The Importance of a Survey for Your Woodlot

Do you know where your land begins and ends? Properly maintaining the boundaries of your property is critical when you, or a neighbor, are planning to sell timber.

Inherited property is particularly at risk. Your Dad or Grandfather may have told you the property line runs up the center of the hollow, crosses the creek at the old gum tree and takes a left a pile of rocks 50 yards up the side of the mountain. But has the property ever actually been surveyed?

Land records describing the property may be challenging particularly on parcels that are based on geographical descriptions may no longer be available.

An excerpt of an Armstrong County tract last sold in 1826 illustrates the challenge. “West twenty six perches to a post, thence by John Roop land North thirty two degrees West one hundred and forty five perches to a post.”

Handshakes and boundary “understandings” between neighbors or family members are not enough. A legal survey needs to have been made of your land before you begin a discussion of selling the timber or creating a woodlot management plan.

Surveys can be expensive, but cutting someone else’s timber can have expensive legal ramifications (and destroy good relations with the neighbors).

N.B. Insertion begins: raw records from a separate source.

(** * Multilingual translation platform: a model of [src/app.py]

    The program has two pipelines, each "extract, translate, rebuild":
    - the article pipeline ([ArticlesTranslator], [article_translator_page])
      fetches a web page, keeps its visible text, asks a chat-completion
      endpoint for a translation and offers the answer as UTF-8 markdown;
    - the document pipeline ([DocumentsTranslator],
      [document_translator_page]) reads the paragraphs of a Word document,
      joins them with newlines, asks a phrase-translation endpoint for a
      translation and rebuilds a document with one paragraph per line.

    The network, the HTML parser, the reader and the writer of Word files
    and the animation component are libraries: they appear as an environment
    of oracles ([Env]) and as a log of the calls made to them ([event]).  What the
    program itself computes (requests, status checks, subscripts, splitting,
    joining, the order of the calls, the handling of exceptions) is a Rocq
    function. *)

From Stdlib Require Import ZArith List Lia Bool String Ascii QArith.
From Stdlib Require Import DecimalString.
Import ListNotations.
Local Open Scope Z_scope.

Set Implicit Arguments.
Set Warnings "-register-all".

(* ================================================================= *)
(** ** Python strings *)

(** A Python [str] is a sequence of code points. *)
Definition str := list Z.

(** The literals of the source are ASCII. *)
Definition lit (s : string) : str :=
  map (fun a => Z.of_N (N_of_ascii a)) (list_ascii_of_string s).

Definition NEWLINE : Z := 10.

Definition str_eqb (a b : str) : bool :=
  if list_eq_dec Z.eq_dec a b then true else false.

(** [sep.join(parts)] *)
Fixpoint join (sep : str) (parts : list str) : str :=
  match parts with
  | [] => []
  | [p] => p
  | p :: rest => p ++ sep ++ join sep rest
  end.

(** [s.split(sep)] for a separator of one character, the only use in the
    source ([translation.split("\n")]): every occurrence of the separator
    ends a segment, so the empty string gives one empty segment. *)
Fixpoint split (sep : Z) (s : str) : list str :=
  match s with
  | [] => [[]]
  | c :: s' =>
      if c =? sep then [] :: split sep s'
      else match split sep s' with
           | seg :: segs => (c :: seg) :: segs
           | [] => [[c]]
           end
  end.

(** [s.count(c)] for one character. *)
Definition count (c : Z) (s : str) : nat :=
  List.length (filter (Z.eqb c) s).

(** [str.isspace] on one code point: the characters [str.strip()] removes. *)
Definition isspace (c : Z) : bool :=
  ((9 <=? c) && (c <=? 13)) || ((28 <=? c) && (c <=? 32))
  || (c =? 133) || (c =? 160) || (c =? 5760)
  || ((8192 <=? c) && (c <=? 8202))
  || (c =? 8232) || (c =? 8233) || (c =? 8239) || (c =? 8287) || (c =? 12288).

Fixpoint lstrip (s : str) : str :=
  match s with
  | [] => []
  | c :: s' => if isspace c then lstrip s' else s
  end.

Definition rstrip (s : str) : str := rev (lstrip (rev s)).

(** [s.strip()] *)
Definition strip (s : str) : str := lstrip (rstrip s).

(** [str(n)] for an integer: its decimal numeral. *)
Definition str_of_int (n : Z) : str :=
  lit (NilZero.string_of_int (Z.to_int n)).

(* ================================================================= *)
(** ** UTF-8

    [translation.encode("utf-8")] (line 213) uses the strict error handler:
    a surrogate code point cannot be encoded and raises
    [UnicodeEncodeError].  Bytes are integers in [0, 255]. *)

Definition bytes := list Z.

Definition is_surrogate (c : Z) : bool := (55296 <=? c) && (c <=? 57343).

(** The code points a Python [str] can hold. *)
Definition is_code_point (c : Z) : bool := (0 <=? c) && (c <=? 1114111).

(** Unicode scalar values: code points that are not surrogates. *)
Definition is_scalar (c : Z) : bool := is_code_point c && negb (is_surrogate c).

(** The bytes of one code point; [None] where the strict encoder raises. *)
Definition encode_code_point (c : Z) : option bytes :=
  if negb (is_scalar c) then None
  else if c <? 128 then Some [c]
  else if c <? 2048 then Some [192 + c / 64; 128 + c mod 64]
  else if c <? 65536 then
    Some [224 + c / 4096; 128 + (c / 64) mod 64; 128 + c mod 64]
  else
    Some [240 + c / 262144; 128 + (c / 4096) mod 64;
          128 + (c / 64) mod 64; 128 + c mod 64].

Fixpoint utf8_encode_from (pos : nat) (s : str) : nat + bytes :=
  match s with
  | [] => inr []
  | c :: s' =>
      match encode_code_point c with
      | None => inl pos
      | Some bs =>
          match utf8_encode_from (S pos) s' with
          | inl p => inl p
          | inr rest => inr (bs ++ rest)
          end
      end
  end.

(** [s.encode("utf-8")]: the bytes, or the position of the first code point
    that cannot be encoded. *)
Definition utf8_encode (s : str) : nat + bytes := utf8_encode_from 0 s.

Definition is_continuation (b : Z) : bool := (128 <=? b) && (b <=? 191).

Definition in_range (lo hi b : Z) : bool := (lo <=? b) && (b <=? hi).

(** [data.decode("utf-8")], strict: shortest forms only, no surrogate, nothing
    above U+10FFFF; [None] where the decoder raises [UnicodeDecodeError]. *)
Fixpoint utf8_decode (bs : bytes) : option str :=
  match bs with
  | [] => Some []
  | b0 :: r0 =>
      if in_range 0 127 b0 then option_map (cons b0) (utf8_decode r0)
      else if in_range 194 223 b0 then
        match r0 with
        | b1 :: r1 =>
            if is_continuation b1
            then option_map (cons ((b0 - 192) * 64 + (b1 - 128))) (utf8_decode r1)
            else None
        | _ => None
        end
      else if in_range 224 239 b0 then
        match r0 with
        | b1 :: b2 :: r2 =>
            if in_range (if b0 =? 224 then 160 else 128)
                        (if b0 =? 237 then 159 else 191) b1
               && is_continuation b2
            then option_map
                   (cons ((b0 - 224) * 4096 + (b1 - 128) * 64 + (b2 - 128)))
                   (utf8_decode r2)
            else None
        | _ => None
        end
      else if in_range 240 244 b0 then
        match r0 with
        | b1 :: b2 :: b3 :: r3 =>
            if in_range (if b0 =? 240 then 144 else 128)
                        (if b0 =? 244 then 143 else 191) b1
               && is_continuation b2 && is_continuation b3
            then option_map
                   (cons ((b0 - 240) * 262144 + (b1 - 128) * 4096
                          + (b2 - 128) * 64 + (b3 - 128)))
                   (utf8_decode r3)
            else None
        | _ => None
        end
      else None
  end.

(* ================================================================= *)
(** ** Word documents (python-docx)

    The program touches a document only through [doc.paragraphs],
    [paragraph.text], [Document()] and [add_paragraph(text)].  A document is
    its paragraphs in order; a paragraph is modelled by the text that
    [paragraph.text] reports for it. *)

Record Paragraph := { text : str }.

Record Document := { paragraphs : list Paragraph }.

(** [Document()] without a file: the default template, which has no
    paragraph. *)
Definition new_Document : Document := {| paragraphs := [] |}.

(** Lines 272-274: [[paragraph.text for paragraph in doc.paragraphs]]. *)
Definition paragraph_texts (d : Document) : list str :=
  map text (paragraphs d).

(* ================================================================= *)
(** ** Python values, subscripts and exceptions *)

(** What [response.json()] returns and what a request body is made of.  A
    [dict] keeps its items in insertion order; its keys are strings, as in
    JSON, and a key is looked up at its first binding. *)
Inductive pyvalue :=
| PyNone
| PyBool (b : bool)
| PyInt (n : Z)
| PyFloat (q : Q)
| PyStr (s : str)
| PyList (items : list pyvalue)
| PyDict (items : list (str * pyvalue)).

(** The two kinds of subscript of the source: [v[0]] and [v["name"]]. *)
Inductive key :=
| KInt (i : Z)
| KStr (s : str).

Record Response := {
  status_code : Z;
  reason : str;
  response_text : str;             (* [response.text] *)
  response_json : option pyvalue   (* the parsed body; [None]: not JSON *)
}.

(** The exceptions of [requests.exceptions], all subclasses of
    [requests.RequestException]. *)
Inductive requests_exception :=
| HTTPError (response : Response)
| ConnectionError (msg : str)
| Timeout (msg : str)
| TooManyRedirects (msg : str)
| MissingSchema (msg : str)
| InvalidURL (msg : str)
| JSONDecodeError (msg : str).

Inductive exn :=
| Exception_ (msg : str)                  (* [Exception(msg)] *)
| RequestException (e : requests_exception)
| KeyError (k : key)
| IndexError
| TypeError
| AttributeError
| UnicodeEncodeError (s : str) (pos : nat)
| LibraryError (name msg : str).          (* raised inside lxml or bs4 *)

(** [isinstance(e, requests.RequestException)] *)
Definition is_RequestException (e : exn) : bool :=
  match e with RequestException _ => true | _ => false end.

(** [isinstance(e, Exception)]: every exception of the model. *)
Definition is_Exception (e : exn) : bool := true.

Inductive result (A : Type) :=
| Ok (a : A)
| Raise (e : exn).
Arguments Ok {A} a.
Arguments Raise {A} e.

Fixpoint dict_get (d : list (str * pyvalue)) (k : str) : option pyvalue :=
  match d with
  | [] => None
  | (k', v) :: d' => if str_eqb k' k then Some v else dict_get d' k
  end.

(** A sequence index: negative indices count from the end. *)
Definition seq_index {A} (l : list A) (i : Z) : option A :=
  let n := Z.of_nat (List.length l) in
  let j := if i <? 0 then i + n else i in
  if (0 <=? j) && (j <? n) then nth_error l (Z.to_nat j) else None.

(** [v[k]] *)
Definition getitem (v : pyvalue) (k : key) : result pyvalue :=
  match v, k with
  | PyList l, KInt i =>
      match seq_index l i with Some x => Ok x | None => Raise IndexError end
  | PyList _, KStr _ => Raise TypeError
  | PyDict d, KStr s =>
      match dict_get d s with Some x => Ok x | None => Raise (KeyError k) end
  | PyDict _, KInt _ => Raise (KeyError k)
  | PyStr s, KInt i =>
      match seq_index s i with Some c => Ok (PyStr [c]) | None => Raise IndexError end
  | PyStr _, KStr _ => Raise TypeError
  | _, _ => Raise TypeError
  end.

(** [response.raise_for_status()] of requests: an [HTTPError] holding the
    response for the client errors 400-499 and the server errors 500-599,
    nothing for any other status. *)
Definition raise_for_status (r : Response) : result unit :=
  if (400 <=? status_code r) && (status_code r <? 600)
  then Raise (RequestException (HTTPError r))
  else Ok tt.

After a survey is made, make sure you routinely keep the boundaries clear and the corners and line blazes intact. It is easier and lots cheaper to maintain your lines regularly that to have to re-establish them.

When you create a woodlot management plan, it should include a description of the property lines — even providing contemporary physical notations to supplement those on old surveys.

At Fulton Forest Products we have found that knowing exactly where your boundaries begin and end, help avoid future headaches. Call us at (814) 782-3448 for help in planning or maintaining a survey of your property.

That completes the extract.